Use of Interpreters
Cultural competence and linguistic competence are important components in order to provide effective health care to Vietnamese older adults.
- Cultural competence is the willingness to understand and respond to diversity. It is also the continuous development and promotion of skills and practices through training, self-assessment and implementation of policies and objectives, to improve services to diverse populations.
- Linguistic competence as defined by the office of Civil Rights in the U.S. Department of health and Human Services (1999) is the “skills to communicate effectively in the native language, or dialect of the targeted population, taking into account general educational level, literacy and language preferences.”
Proper interpretative service is vital to providing quality health care to Vietnamese older adults. It is very important to provide cultural and linguistic competence in aging services because more Vietnamese older adults are non-English or limited English speaking in comparison to younger Vietnamese (Jackson, 1998).

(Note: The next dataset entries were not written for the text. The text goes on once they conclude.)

(* ===== verification/Json.v ===== *)
(** * Decoded JSON ([map[string]any]) and float64 numbers.

    [encoding/json] decodes a document into nil, bool, float64, string, slices and maps; [json] is
    that value.  A finite float64 is an exact binary fraction. *)

From S2P Require Import Prelude GoStrings.
From Stdlib Require Import ZArith Lia String Ascii.
From stdpp Require Import base list strings.
Open Scope string_scope.
Open Scope Z_scope.

(** The number [mant * 2 ^ expo]. *)
Record float64 := { mant : Z; expo : Z }.

Definition f_of_int (n : Z) : float64 := {| mant := n; expo := 0 |}.

Definition f_is_zero (x : float64) : bool := mant x =? 0.

(** Truncation towards zero; [int(v)] of an out-of-range value is the most negative integer, as on
    amd64. *)
Definition f_trunc (x : float64) : Z :=
  if 0 <=? expo x then mant x * 2 ^ expo x else Z.quot (mant x) (2 ^ (- expo x)).

Definition f_int (x : float64) : Z := default min_int (check_int (f_trunc x)).

(** Rounding to the nearest integer, ties to even: [fmt.Sprintf("%.0f", v)]. *)
Definition f_round (x : float64) : Z :=
  if 0 <=? expo x then mant x * 2 ^ expo x
  else
    let d := 2 ^ (- expo x) in
    let q := mant x / d in
    let r := mant x mod d in
    if (2 * r <? d) || ((2 * r =? d) && Z.even q) then q else q + 1.

Definition fmt_f0 (x : float64) : string :=
  let n := f_round x in
  if (n =? 0) && (mant x <? 0) then "-0" else itoa n.

#[local] Set Warnings "-register-all".

Inductive json :=
| JNull
| JBool (b : bool)
| JNum (x : float64)
| JStr (s : string)
| JArr (l : list json)
| JObj (m : list (string * json)).

(** A decoded [map[string]any]. *)
Abbreviation object := (list (string * json)).

(** [m[key]] of a decoded object: nil when the key is absent. *)
Fixpoint obj_get (m : list (string * json)) (key : string) : json :=
  match m with
  | [] => JNull
  | (k, v) :: rest => if String.eqb k key then v else obj_get rest key
  end.

(** The type assertions [v.(T)]; [None] is the failed form. *)
Definition as_obj (v : json) : option (list (string * json)) :=
  match v with JObj m => Some m | _ => None end.
Definition as_arr (v : json) : option (list json) := match v with JArr l => Some l | _ => None end.
Definition as_str (v : json) : option string := match v with JStr s => Some s | _ => None end.
Definition as_num (v : json) : option float64 := match v with JNum x => Some x | _ => None end.

(** [s, _ := v.(string)] and [f, _ := v.(float64)]: the zero value when the assertion fails. *)
Definition str_or_empty (v : json) : string := default "" (as_str v).
Definition num_or_zero (v : json) : float64 := default (f_of_int 0) (as_num v).

Lemma fmt_f0_int n : fmt_f0 (f_of_int n) = itoa n.
Proof.
  unfold fmt_f0, f_round, f_of_int. simpl. rewrite Z.mul_1_r.
  destruct (Z.eqb_spec n 0) as [-> |]; [done |]. done.
Qed.

Lemma f_int_of_int n : min_int <= n <= max_int -> f_int (f_of_int n) = n.
Proof.
  intros Hn. unfold f_int, f_trunc, f_of_int, check_int. simpl. rewrite Z.mul_1_r.
  by rewrite !(proj2 (Z.leb_le _ _)) by lia.
Qed.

Interpreters must be adept in Western and Vietnamese cultures, medical concepts, beliefs, vocabulary and physical examination procedures (Hoang et al., 1982). Interpreters need to be certified and trained in order to provide proper interpretative service.
Examples of improper interpretative assistance includes, but are not limited to, interpretation through family or friends-especially children, untrained bilingual staff (e.g., janitors, secretaries, security guards etc.) or community volunteers. Improper interpretation may often result in misperceptions and mis-understandings thereby compromising the quality of care. For example, a Vietnamese older adult may complain of feeling “hot” and a non-certified/untrained interpreter may literally translate this complaint as being “hot” and feverish thus leading to erroneous treatment of the illness.
The long-term savings in financial and human costs of providing quality health care interpretation are enormous in spite of short term costs since adequately trained interpreters can lessen common issues that arise during bilingual clinical encounters such as bad paraphrasing, impatience, lack of linguistic equivalence, interpreter beliefs, ethnocentrism and role conflicts.